Qui est à l’origine de quoi ? Si les déficits publics provoquent des hausses d’impôts, peut-on dire que les hausses d’impôts entretiennent les déficits publics ? C’est une question qui peut paraître stupide, sans valeur. On pourrait rapprocher ces causalités avec les affirmations suivantes : les nuages sont à l’origine de la pluie, l’œuf est à l’origine de la poule (ou bien l’inverse), la graine est à l’origine de fleur, la source est à l’origine de la rivière. Mais est-ce aussi simple?

La graine et la fleur

Si la graine est à l’origine de la fleur, la fleur est aussi à l’origine de la graine, et par une continuité causale, je peux donc dire que la graine est à l’origine de la graine, ou bien que la fleur est à l’origine de la fleur. Dans ce dernier cas, je viens de perdre une information importante : l’existence de la graine, ou dans le cas précédent, ce qui est pire encore, l’existence de la fleur. Si je dois retenir une causalité ultra simplifiée, je retiens que la fleur est à l’origine de la fleur, car elle est bien plus jolie que la graine. Avec cette vue réductionniste poussée à l’excès, j’occulte le pollen, l’ovule, la fécondation, l’abeille, les stratégies du vivant, la couleur, l’odeur, la forme, etc. L’abeille a besoin de la fleur pour apporter le nectar à la ruche, et la fleur a besoin de l’abeille pour sa reproduction. L’abeille serait-elle à l’origine de la fleur, ou bien l’inverse ?

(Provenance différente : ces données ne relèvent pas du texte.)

(** * Hosted Fields internal frame: orchestration and tokenization

    A shallow embedding of [src/hosted-fields/internal/index.js]:
    the tokenization handler, the tokenization error classifier, the
    autofill subscriber, the merge of supported card brands and the merge
    of card data with caller supplied data.

    JavaScript values that cross the wire (service responses, raw
    failures) are untyped, so they are embedded as a small universe of
    values with property access that can throw.  Collaborators that live
    in other files of the repository are fields of the [Collaborators]
    class; effects on collaborators are recorded as events. *)

From Stdlib Require Import ZArith String DecimalString.
From stdpp Require Import base option list gmap strings.

Open Scope Z_scope.

(** ** JavaScript values *)

Module Js.

(** Numbers are integers: HTTP statuses, gateway codes, years.  Strings
    are sequences of 8-bit code units.  Objects are property tables in key
    order and hold data only (no accessors, no methods of their own);
    arrays are lists. *)
#[warnings="-register-all"]
Inductive value : Type :=
| VUndefined
| VNull
| VBool (b : bool)
| VNum (n : Z)
| VStr (s : string)
| VArr (elems : list value)
| VObj (props : list (string * value)).

Abbreviation props := (list (string * value)).

(** Abrupt completion: a [throw] carries the thrown value. *)
Inductive completion (A : Type) : Type :=
| Normal (a : A)
| Throw (exn : value).
Arguments Normal {A} a.
Arguments Throw {A} exn.

#[export] Instance completion_ret : MRet completion := fun A a => Normal a.
#[export] Instance completion_bind : MBind completion := fun A B k c =>
  match c with
  | Normal a => k a
  | Throw e => Throw e
  end.

Definition TypeError (message : string) : value :=
  VObj [("name", VStr "TypeError"); ("message", VStr message)]%string.

(** Own property of a property table: the first entry with that key. *)
Fixpoint own (o : props) (key : string) : option value :=
  match o with
  | [] => None
  | (k, v) :: rest => if String.eqb k key then Some v else own rest key
  end.

(** [o[key] = v] on a property table: overwrite in place, or append. *)
Fixpoint assign_prop (o : props) (key : string) (v : value) : props :=
  match o with
  | [] => [(key, v)]
  | (k, w) :: rest =>
      if String.eqb k key then (k, v) :: rest
      else (k, w) :: assign_prop rest key v
  end.

Definition string_of_Z (n : Z) : string := NilZero.string_of_int (Z.to_int n).
Definition string_of_nat (n : nat) : string := NilZero.string_of_uint (Nat.to_uint n).

(** A property key that is a canonical array index. *)
Definition array_index (key : string) : option nat :=
  match NilEmpty.uint_of_string key with
  | Some u =>
      let i := Nat.of_uint u in
      if String.eqb (string_of_nat i) key then Some i else None
  | None => None
  end.

(** [v[key]] and [v.key].  Reading a property of [undefined] or [null]
    throws a TypeError.  Inherited (prototype) properties other than
    [length] read as [undefined]: none of the keys the code reads is one
    of them. *)
Definition get (v : value) (key : string) : completion value :=
  match v with
  | VUndefined | VNull =>
      Throw (TypeError "Cannot read properties of undefined or null")
  | VObj o => Normal (default VUndefined (own o key))
  | VArr elems =>
      if String.eqb key "length" then Normal (VNum (Z.of_nat (length elems)))
      else match array_index key with
           | Some i => Normal (nth i elems VUndefined)
           | None => Normal VUndefined
           end
  | VStr s =>
      if String.eqb key "length" then Normal (VNum (Z.of_nat (String.length s)))
      else match array_index key with
           | Some i =>
               Normal (match String.get i s with
                       | Some c => VStr (String c EmptyString)
                       | None => VUndefined
                       end)
           | None => Normal VUndefined
           end
  | VBool _ | VNum _ => Normal VUndefined
  end.

(** ToBoolean. *)
Definition truthy (v : value) : bool :=
  match v with
  | VUndefined | VNull => false
  | VBool b => b
  | VNum n => negb (n =? 0)
  | VStr s => negb (String.eqb s "")
  | VArr _ | VObj _ => true
  end.

(** [v === n] for a number literal [n]. *)
Definition strict_equals_num (v : value) (n : Z) : bool :=
  match v with
  | VNum m => m =? n
  | _ => false
  end.

Definition join (sep : string) (l : list string) : string :=
  match l with
  | [] => ""
  | s :: rest => fold_left (fun acc t => acc +:+ sep +:+ t) rest s
  end%string.

(** ToString, as used to turn a value into a property key.  Integers
    print in decimal (exact below 10^21, where JavaScript switches to
    exponent notation).  A property table prints through the inherited
    [toString]; tables that shadow [toString] or [valueOf] are outside
    the model. *)
Fixpoint ToString (v : value) : string :=
  match v with
  | VUndefined => "undefined"
  | VNull => "null"
  | VBool true => "true"
  | VBool false => "false"
  | VNum n => string_of_Z n
  | VStr s => s
  | VArr elems =>
      join "," (List.map (fun e => match e with
                                   | VUndefined | VNull => ""
                                   | _ => ToString e
                                   end) elems)
  | VObj _ => "[object Object]"
  end%string.

(** ToNumber; [None] is NaN.  [StringToNumber] is the engine's parser of
    numeric strings and is left uninterpreted. *)
Definition ToNumber (StringToNumber : string -> option Z) (v : value) : option Z :=
  match v with
  | VUndefined => None
  | VNull => Some 0
  | VBool b => Some (if b then 1 else 0)
  | VNum n => Some n
  | VStr s => StringToNumber s
  | VArr _ | VObj _ => StringToNumber (ToString v)
  end.

(** [v < n] for a number literal [n]: false when [v] converts to NaN. *)
Definition less_than_num (StringToNumber : string -> option Z) (v : value) (n : Z) : bool :=
  match ToNumber StringToNumber v with
  | Some m => m <? n
  | None => false
  end.

End Js.
Import Js.

(** ** Collaborators from other files of the repository *)

(** An entry of [shared/errors] or of [constants.tokenizationErrorCodes]:
    the options a BraintreeError is built from. *)
Record ErrorDescriptor : Type := {
  err_type : string;
  err_code : string;
  err_message : string
}.

(** Modelled from the spec: the constructor of [lib/braintree-error], whose
    source is missing.  A classified error is the record
    [{kind, code, message, details}] of the data model; the source names
    the kind [type] (see the literal built for FIELDS_INVALID). *)
Definition new_BraintreeError (options : ErrorDescriptor) (details : value) : props :=
  [("type", VStr (err_type options));
   ("code", VStr (err_code options));
   ("message", VStr (err_message options));
   ("details", details)]%string.

Class Collaborators : Type := {
  (** the engine's numeric-string parser, used by [<] *)
  StringToNumber : string -> option Z;
  (** [shared/errors] *)
  HOSTED_FIELDS_FIELDS_EMPTY : ErrorDescriptor;
  HOSTED_FIELDS_FIELDS_INVALID : ErrorDescriptor;
  HOSTED_FIELDS_FAILED_TOKENIZATION : ErrorDescriptor;
  HOSTED_FIELDS_TOKENIZATION_NETWORK_ERROR : ErrorDescriptor;
  (** [constants.tokenizationErrorCodes]: gateway code to taxonomy entry *)
  tokenizationErrorCodes : gmap string ErrorDescriptor;
  (** [BraintreeError.findRootError]; it may throw *)
  findRootError : value -> completion value;
  (** [lib/convert-to-braintree-error] *)
  convertToBraintreeError : value -> ErrorDescriptor -> value;
  (** [./format-card-request-data] *)
  formatCardRequestData : gmap string value -> props;
  (** [./normalize-card-type] *)
  normalizeCardType : string -> string
}.

(** ** The tokenization error classifier *)

Section Classifier.
Context `{env : Collaborators}.

(** [err.details && err.details.httpStatus] *)
Definition status_of (err : value) : completion value :=
  details ← get err "details";
  if truthy details then get details "httpStatus" else Normal details.

(** [rootError.fieldErrors[0].fieldErrors[0].code] *)
Definition nested_code (rootError : value) : completion value :=
  outer ← get rootError "fieldErrors";
  first ← get outer "0";
  inner ← get first "fieldErrors";
  leaf ← get inner "0";
  get leaf "code".

(** The [try { ... } catch (e) { }] block: the values of [rootError] and
    [code] once it is left.  Both start out undefined; an exception
    abandons the block and keeps what was assigned so far. *)
Definition extract (err : value) : value * value :=
  match findRootError err with
  | Throw _ => (VUndefined, VUndefined)
  | Normal rootError =>
      match nested_code rootError with
      | Normal code => (rootError, code)
      | Throw _ => (rootError, VUndefined)
      end
  end.

(** [new BraintreeError(d)] followed by [.details = {originalError: err}] *)
Definition with_original_error (d : ErrorDescriptor) (err : value) : value :=
  VObj (assign_prop (new_BraintreeError d VUndefined) "details"
          (VObj [("originalError", err)]%string)).

Definition formatTokenizationError (err : value) : completion value :=
  status ← status_of err;
  if strict_equals_num status 403 then
    Normal err
  else if less_than_num StringToNumber status 500 then
    let '(rootError, code) := extract err in
    match tokenizationErrorCodes !! ToString code with
    | Some entry => Normal (convertToBraintreeError rootError entry)
    | None => Normal (with_original_error HOSTED_FIELDS_FAILED_TOKENIZATION err)
    end
  else
    Normal (with_original_error HOSTED_FIELDS_TOKENIZATION_NETWORK_ERROR err).

End Classifier.

(** ** Merging card data with caller supplied data *)

Definition ALLOWED_BILLING_ADDRESS_FIELDS : list string :=
  ["company";
   "countryCodeNumeric";
   "countryCodeAlpha2";
   "countryCodeAlpha3";
   "countryName";
   "extendedAddress";
   "locality";
   "region";
   "firstName";
   "lastName";
   "postalCode";
   "streetAddress"]%string.

(** [Array.prototype.indexOf]: the first position of [x], or -1. *)
Fixpoint indexOf (l : list string) (x : string) : Z :=
  match l with
  | [] => -1
  | y :: rest =>
      if String.eqb y x then 0
      else let i := indexOf rest x in if i =? -1 then -1 else i + 1
  end.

Soyez patient, j’avance progressivement sur la question des déficits et des impôts.

La pluie et les nuages

Si les nuages sont à l’origine de la pluie, peut-on dire que la pluie est à l’origine des nuages ? hormis une défaillance de mémoire, je n’ai jamais entendu cette réflexion. Pourtant cela paraît loin d’être idiot, car pour former les nuages il faut bien qu’il y ait de l’eau quelque part. De nombreux nuages sont ainsi formés à partir de l’eau des mers et des océans, arrivent tout doucement sur nos côtes et sur nos terres, et enfin tombe la pluie. Et si la pluie disparaissait par magie au fur et à mesure qu’elle tombe? Eh bien les océans seraient vides à force d’être évaporés durant des millions d’années. Donc c’est bien grâce à la pluie qui va former les petits ruisseaux, qui vont former les rivières, qui vont se jeter dans les océans ou les mers compensant ainsi les pertes d’eau, que peuvent se former les nuages. Alors pourquoi ne dit-on jamais que la pluie est à l’origine des nuages ?

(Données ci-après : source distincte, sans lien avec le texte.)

(** f'<h{i}[^>]*?>(.*?)</h{i}>' with re.DOTALL *)
Definition heading_pattern (i : nat) : regex :=
  Lit (u "<h" ++ digit i) ;; Rep not_gt 0 false ;; Lit (u ">") ;;
  Group 1 (Rep Dot 0 false) ;; Lit (u "</h" ++ digit i ++ u ">").

(** <p[^>]*?>(.*?)</p> with re.DOTALL *)
Definition p_pattern : regex :=
  Lit (u "<p") ;; Rep not_gt 0 false ;; Lit (u ">") ;;
  Group 1 (Rep Dot 0 false) ;; Lit (u "</p>").

(** <li[^>]*?>(.*?)</li> with re.DOTALL *)
Definition li_pattern : regex :=
  Lit (u "<li") ;; Rep not_gt 0 false ;; Lit (u ">") ;;
  Group 1 (Rep Dot 0 false) ;; Lit (u "</li>").

(** The marker the source puts before a list item: the four code points
    of its string literal, the last one a space. *)
Definition bullet : str := [226; 8364; 162; 32]%N.

(** Truth value of a string in [if cleaned_p:]. *)
Definition nonempty (s : str) : bool :=
  match s with [] => false | _ :: _ => true end.

(** Lines 82-83: the title. *)
Definition extract_title (text : str) : str :=
  match search title_pattern text with
  | Some title_match => clean_html_text (group title_match 1)
  | None => u "Unknown Title"
  end.

(** Lines 89-91: the date. *)
Definition extract_date (text : str) : str :=
  match search date_pattern text with
  | Some date_match => group date_match 1
  | None => []
  end.

(** Lines 95-101: the match of the article container, by the first
    pattern and then by the alternative one. *)
Definition content_match (text : str) : option rmatch :=
  match search content_pattern text with
  | Some m => Some m
  | None => search article_pattern text
  end.

(** Lines 107-110: scripts, styles, drawings and figures are cut out. *)
Definition remove_non_content (html_content : str) : str :=
  let html_content := sub script_pattern [] html_content in
  let html_content := sub style_pattern [] html_content in
  let html_content := sub svg_pattern [] html_content in
  let html_content := sub figure_pattern [] html_content in
  html_content.

(** Lines 113-133: the text blocks of the article container. *)
Definition text_blocks (html_content : str) : list str :=
  let html_content := remove_non_content html_content in
  let text_blocks : list str := [] in
  let text_blocks :=
    fold_left
      (fun text_blocks i =>
         let headings := findall1 (heading_pattern i) html_content in
         fold_left
           (fun text_blocks h =>
              text_blocks ++
              [repeat_char (ch "#") (i - 1) ++ u " " ++ clean_html_text h])
           headings text_blocks)
      (seq 2 5) text_blocks in
  let paragraphs := findall1 p_pattern html_content in
  let text_blocks :=
    fold_left
      (fun text_blocks p =>
         let cleaned_p := clean_html_text p in
         if nonempty cleaned_p then text_blocks ++ [cleaned_p]
         else text_blocks)
      paragraphs text_blocks in
  let list_items := findall1 li_pattern html_content in
  let text_blocks :=
    fold_left
      (fun text_blocks li =>
         let cleaned_li := clean_html_text li in
         if nonempty cleaned_li then text_blocks ++ [bullet ++ cleaned_li]
         else text_blocks)
      list_items text_blocks in
  text_blocks.

(** Lines 103-141: the text of the article. *)
Definition text_content (text : str) : str :=
  match content_match text with
  | Some m =>
      let text_content := join [LF; LF] (text_blocks (group m 1)) in
      sub (Rep newline 3 true) [LF; LF] text_content
  | None => u "Could not extract article content."
  end.

(** Lines 81-148: the record built from the response text. *)
Definition article_of_response (text : str) : article :=
  let title := extract_title text in
  let author := u "Adam Mancini" in
  let date := extract_date text in
  Article title author date (text_content text).

(** The cookies are read before the [try]; what the [try] guards is the
    request, and everything after it cannot raise. *)
Definition fetch_substack_article_text (w : world) (url : str)
  : result (option article) :=
  match get_cookies_dict w with
  | Raised => Raised
  | Ok cookies =>
      match http_get w url cookies with
      | Some text => Ok (Some (article_of_response text))
      | None => Ok None
      end
  end.

(** *** fetch_trade_companion_articles *)

Record summary := Summary {
  s_title : str;
  s_url : str;
  s_date : str;
  s_preview : str
}.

Tout serait-il à l’origine de tout dans une organisation où règne la complexité, les cycles, les dynamiques, de nombreux processus, des interactions, des rétroactions ? La notion de causalité se brouillerait-elle au point que causes et effets n’ont plus la netteté qu’on leur accorde si souvent ?

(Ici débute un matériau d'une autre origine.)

(** * Azure Data Studio: book tree provider, browser JSON client, welcome page

    A shallow embedding of
    - [BookTreeViewProvider] (the notebook "book" tree-data provider),
    - [activate] of the browser-hosted JSON language client, and
    - the welcome-page template,
    followed by the properties established about them.

    Conventions of the embedding.
    - Values that the TypeScript code types as [any] (parsed YAML, configuration
      values) are terms of [Js.value]; numbers are integers.
    - Calls into the host (vscode API, node [fs]/[path], js-yaml, fast-glob)
      are fields of a record [Host]: one record is one snapshot of the outside
      world, and every operation takes the snapshot it runs against.
    - Code that mutates the provider or talks to the UI runs in a state and
      exception monad [M]; the state carries the provider's private fields,
      the pending [setTimeout] callbacks, the pending continuations of
      asynchronous methods and the chronological list of calls made to the
      UI.
    - [getTableOfContentFiles] and [refresh] work on the provider's fields
      on both sides of an [await]: a call of one of them is what runs before
      it returns its promise, and what it has left to do is a pending
      continuation, which runs in a later step of its own, against the
      world and the provider as they are by then. The constructor and the
      workspace-folders listener start such a call and do not wait for it.
    - [openNotebook] and the request service of the JSON client keep
      nothing of the provider across their [await]: there the awaited
      promise is taken at its outcome, a rejection being a thrown
      exception. *)

From Stdlib Require Import ZArith List String Ascii Bool Lia.
From stdpp Require Import base option list gmap strings.

Local Open Scope string_scope.
Local Open Scope list_scope.
#[local] Set Warnings "-register-all".

(** ** JavaScript values and exceptions *)

Module Js.

Inductive value : Type :=
| VUndefined
| VNull
| VBool (b : bool)
| VNum (n : Z)
| VStr (s : string)
| VArr (elems : list value)
| VObj (fields : list (string * value)).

Où sont les impôts et les déficits dans tout cela ? J’y viens bientôt.

Les habitudes de pensée

Le cerveau humain a l’habitude de raisonner selon des principes de causalité, de linéarité. Une version restreinte de la causalité, celle qui est dite linéaire, se traduit ainsi: s’il y a l’événement A, il y a alors l’événement B, avec éventuellement des étapes intermédiaires, ou bien si l’événement B est arrivé, c’est parce qu’il y a eu l’événement A ; la causalité suppose une antériorité, qu’un effet soit lié à une cause. Lorsque la liaison de cause à effet est nécessaire, inévitable, on touche alors à ce qu’on appelle le déterminisme. Un système soumis au déterminisme subit une succession d’événements, de phénomènes, où ses états futurs sont déterminés par ses états présents et/ou antérieurs.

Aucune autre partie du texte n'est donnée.